Considérations méthodologiques : l’approche longitudinale
L’EDP permet une approche comparative et longitudinale dont le schéma ci-après nous aide à en comprendre la
démarche (Schéma 1). Inspiré d’un diagramme de Lexis, il permet une représentation graphique en trois dimensions en représentant à la fois, la période, l’âge et la cohorte de naissance des
individus. En ligne se lit le devenir des âges au cours des différentes périodes, en colonne le cycle de vie apparent pour une année donnée et en diagonale la ligne de vie des différentes
cohortes.
Afin de limiter l’analyse aux seuls rapatriés socialisés dans la colonie et pour lesquels on peut parler d’expérience migratoire, nous restreignons le champ aux personnes nées avant 1953, c’est-à-dire ayant au minimum dix ans lorsqu’elles rejoignent l’hexagone et, en conséquence, seize ans lorsque, en 1968, débute l’EDP9. Les immigrés auxquels nous les comparons sont les immigrés intercensitaires 1962-1968, c’est-à-dire des « individus nés étrangers à l’étranger, résidant en France métropolitaine au 1er mars 1968 et à l’étranger au 1er janvier 1962 ». Les immigrés concernés ont, en conséquence, rejoint la France dans un contexte économique similaire à celui des pieds-noirs. On désigne, en revanche, sous les termes de métropolitains ou de natifs, « les individus nés français en métropole, résidant en France au 1er mars 1968 et au 1er janvier 1962 ». Pour asseoir la comparabilité des trois populations, comme précédemment, nous ne conservons que les individus nés avant 1953. Dès lors, les cohortes sélectionnées au commencement de l’EDP constituent un stock de population que les données offrent l’opportunité de suivre au cours du temps. D’une date de recensement l’autre, nous pouvons considérer la situation des trois groupes sur le marché du travail et examiner son évolution (Encadré 2). La plupart des traitements statistiques sont alors réalisés sur la population en âge d’être active. Afin de maintenir l’homogénéité de cette population et ainsi parfaire la comparaison des indicateurs dans le temps, nous avons retenu pour borne l’âge modal des départs en retraite sur la période. Ainsi, lorsque les générations successives atteignent l’âge de soixante ans, elles quittent le champ de l’analyse. De fait, si en 1968 l’essentiel des résultats porte sur les personnes nées entre 1908 et 1952, en 1999 ne sont considérées que celles ayant vu le jour entre 1939 et 1952. Autrement dit, seules les cohortes nées entre 1939 et 1952 peuvent être suivies sur l’ensemble de la période. Elles ont de seize à vingt-neuf ans en 1968 et de quarante-sept à soixante ans en 1999. En conséquence, le stock de population dont nous disposons vieillit et, de ce fait, s’amenuise. Toutefois, comme nous le verrons ultérieurement, le vieillissement de ces populations n’est pas seul responsable de l’attrition10. Pour chaque date de recensement, nous disposons, au demeurant, d’effectifs confortables (Tableau 1).

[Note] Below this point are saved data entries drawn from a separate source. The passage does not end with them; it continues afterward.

Lemma partial_frame s f t u :
  _state (rd s) = PG_CODE -> _buffer (rd s) = Some t ->
  _copyDataChunks (rd s) <> None ->
  t ++ u = encode f -> u <> [] -> wf_frame f ->
  is_code (fcode f) (ErrorResponse code) = false ->
  exists s', waiting s s'.
Proof.
  intros Hst Hb Hcd Htu Hu [Hdl Hlt] HE.
  pose proof (len_nonneg (payload f)) as Hpl.
  destruct t as [|c t1].
  { exists s. split; [apply L_empty, Hb|]. repeat split. rewrite Hb. discriminate. }
  unfold encode, header in Htu. cbn [app] in Htu.
  injection Htu as -> Htu.
  assert (Hsz : size s <> 0%nat) by (unfold size; rewrite Hb; discriminate).
  pose proof (block_code_next s (fcode f) t1 Hst Hb HE) as Hcode.
  set (s1 := consume [fcode f] _) in Hcode.
  assert (Hlen4 : (length t1 < 4)%nat \/
                  exists t2, t1 = encodeUInt32BE (declaredLength f) ++ t2
                             /\ t2 ++ u = payload f).
  { cbn [encodeUInt32BE app] in *.
    destruct t1 as [|a0 [|a1 [|a2 [|a3 t2]]]]; try (left; cbn; lia).
    right. injection Htu as -> -> -> -> Htu. exists t2. split; [reflexivity|exact Htu]. }
  destruct Hlen4 as [Hshort|(t2 & -> & Ht2)].
  - (* the length field is not all there *)
    exists s1. split; [|repeat split; subst s1; fields; discriminate].
    apply L_broke; [exact Hsz|].
    rewrite body_unfold, Hcode. cbn [bind].
    unfold from_length, CopyBoth.block_length. subst s1. fields.
    cbn [DecoderState_eqb].
    destruct t1 as [|a0 [|a1 [|a2 [|a3 t2]]]]; try reflexivity.
    cbn in Hshort. lia.
  - (* the content is not all there *)
    pose proof (block_length_next s1 _ _ _ _ t2 eq_refl eq_refl) as Hlen.
    rewrite be32_encode in Hlen by lia.
    set (s2 := consume _ _) in Hlen.
    assert (Hb2 : _buffer (rd s2) = Some t2) by reflexivity.
    destruct (_copyDataChunks (rd s)) as [cd|] eqn:Hcd'; [|now elim Hcd].
    destruct (take_content_ok s2 t2 cd Hb2 Hcd') as (s3 & Htake).
    assert (Hgt : len t2 < _unreadMessageContentLength (rd s2)).
    { subst s2. fields. rewrite <- Ht2, len_app in *.
      assert (0 < len u); [|lia].
      destruct u as [|u0 u']; [now elim Hu|].
      rewrite len_cons. pose proof (len_nonneg u'). lia. }
    destruct (take_content_merge [] s2 t2 s3 Hb2 Hgt Htake)
      as (_ & Hb3 & Hst3 & Hu3).
    destruct (take_content_spec _ _ _ Hb2 Htake) as (_ & _ & _ & _ & Hrow3 & _).
    pose proof (take_content_trace _ _ Htake) as Htr3.
    assert (Hr3 : readableListener (world s3) = readableListener (world s2)).
    { apply take_content_micro in Htake. apply micros_steady in Htake. apply Htake. }
    exists s3. split; [|repeat split].
    + eapply L_again; [exact Hsz| |apply L_empty, Hb3].
      rewrite body_unfold, Hcode. cbn [bind]. unfold from_length.
      rewrite Hlen. cbn [bind]. unfold from_message, CopyBoth.block_message.
      change (_state (rd s2)) with PG_MESSAGE. cbn [DecoderState_eqb].
      rewrite Htake. cbn [bind]. apply Z.eqb_neq in Hu3. rewrite Hu3.
      reflexivity.
    + rewrite Htr3. reflexivity.
    + rewrite Hrow3. reflexivity.
    + rewrite Hr3. reflexivity.
    + rewrite Hb3. discriminate.
Qed.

- 9 Cette césure à l’âge de dix ans est communément admise dans la littérature. Elle « repose sur l’idé (...)
- 10 L’attrition dans une enquête longitudinale désigne la perte d’individus de l’échantillon au cours d (...)
Encadré 2 : L’usage des régressions logistiques
Afin d’interpréter les différences observées entre les pieds-noirs, les immigrés et les métropolitains, il est possible de produire des régressions du statut d’activité (emploi/chômage ou activité/inactivité) à chaque date de recensement et de les confronter. Pour procéder à cette comparaison, les variables de contrôle introduites dans les modèles doivent être similaires d’une date d’observation l’autre. Or, les informations disponibles dans l’EDP sont parfois inégales. À titre d’illustration, le renseignement sur le caractère public ou privé de l’établissement de travail n’est disponible que pour les années 1990 et 1999 et n’a donc pu être contrôlé. De la même façon, la durée de carrière reste insaisissable puisque l’EDP rend compte de biographies tronquées par des intervalles de sept à neuf ans (Courgeau et Najim, 1995 : 149-168). En revanche, tous les résultats présentés le sont à sexe, génération, diplôme, situation matrimoniale, taille de l’unité urbaine et lieu de résidence contrôlés. Ainsi, dans les régressions logistiques, l’attention doit être portée, toutes choses égales par ailleurs, sur les coefficients de la modalité « pieds-noirs » et « immigrés ». Ils rendent compte de la probabilité pour ces deux groupes de disposer, par rapport aux métropolitains, d’un statut plutôt que d’un autre. Dans cet article, une présentation graphique synthétisant les résultats a été privilégiée, mais l’intégralité des modèles est disponible en annexe (Annexes 2 et 3). Les coefficients non significatifs apparaissent sur les graphiques puisque la non-significativité de ces derniers peut justement être imputée à la faible ampleur des différences entre pieds-noirs et métropolitains.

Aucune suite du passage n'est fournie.